TASK DESCRIPTION » Please write out, exactly as given, every line of the entries below up to and including the line with "usageStats (client s')".
SOURCE DATA section start
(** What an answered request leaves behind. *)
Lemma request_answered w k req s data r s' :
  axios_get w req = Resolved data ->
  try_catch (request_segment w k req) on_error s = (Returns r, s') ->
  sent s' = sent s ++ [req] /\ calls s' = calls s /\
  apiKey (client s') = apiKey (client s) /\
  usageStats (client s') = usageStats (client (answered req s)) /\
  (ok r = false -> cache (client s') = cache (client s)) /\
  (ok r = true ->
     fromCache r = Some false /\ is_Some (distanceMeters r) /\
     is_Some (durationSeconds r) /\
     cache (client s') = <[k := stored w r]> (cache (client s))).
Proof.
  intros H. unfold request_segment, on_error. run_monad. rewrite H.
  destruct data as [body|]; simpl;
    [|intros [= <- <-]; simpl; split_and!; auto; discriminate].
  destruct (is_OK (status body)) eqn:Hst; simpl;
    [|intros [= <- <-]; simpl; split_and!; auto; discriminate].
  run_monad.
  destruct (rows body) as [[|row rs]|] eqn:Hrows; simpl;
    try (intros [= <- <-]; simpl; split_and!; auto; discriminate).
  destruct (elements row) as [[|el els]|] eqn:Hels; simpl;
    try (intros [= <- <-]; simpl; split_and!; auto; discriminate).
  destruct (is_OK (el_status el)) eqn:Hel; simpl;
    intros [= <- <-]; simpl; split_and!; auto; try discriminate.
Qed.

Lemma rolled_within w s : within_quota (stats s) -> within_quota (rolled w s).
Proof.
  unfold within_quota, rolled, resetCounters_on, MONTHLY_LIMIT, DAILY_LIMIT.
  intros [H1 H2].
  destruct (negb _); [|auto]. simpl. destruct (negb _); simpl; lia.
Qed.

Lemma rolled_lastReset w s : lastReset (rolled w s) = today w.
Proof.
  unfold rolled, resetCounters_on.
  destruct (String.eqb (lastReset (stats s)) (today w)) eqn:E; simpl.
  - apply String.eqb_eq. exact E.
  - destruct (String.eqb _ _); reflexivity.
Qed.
SOURCE DATA section end
SOLUTION TO THIS TASK »
(** What an answered request leaves behind. *)
Lemma request_answered w k req s data r s' :
  axios_get w req = Resolved data ->
  try_catch (request_segment w k req) on_error s = (Returns r, s') ->
  sent s' = sent s ++ [req] /\ calls s' = calls s /\
  apiKey (client s') = apiKey (client s) /\
  usageStats (client s') = usageStats (client (answered req s)) /\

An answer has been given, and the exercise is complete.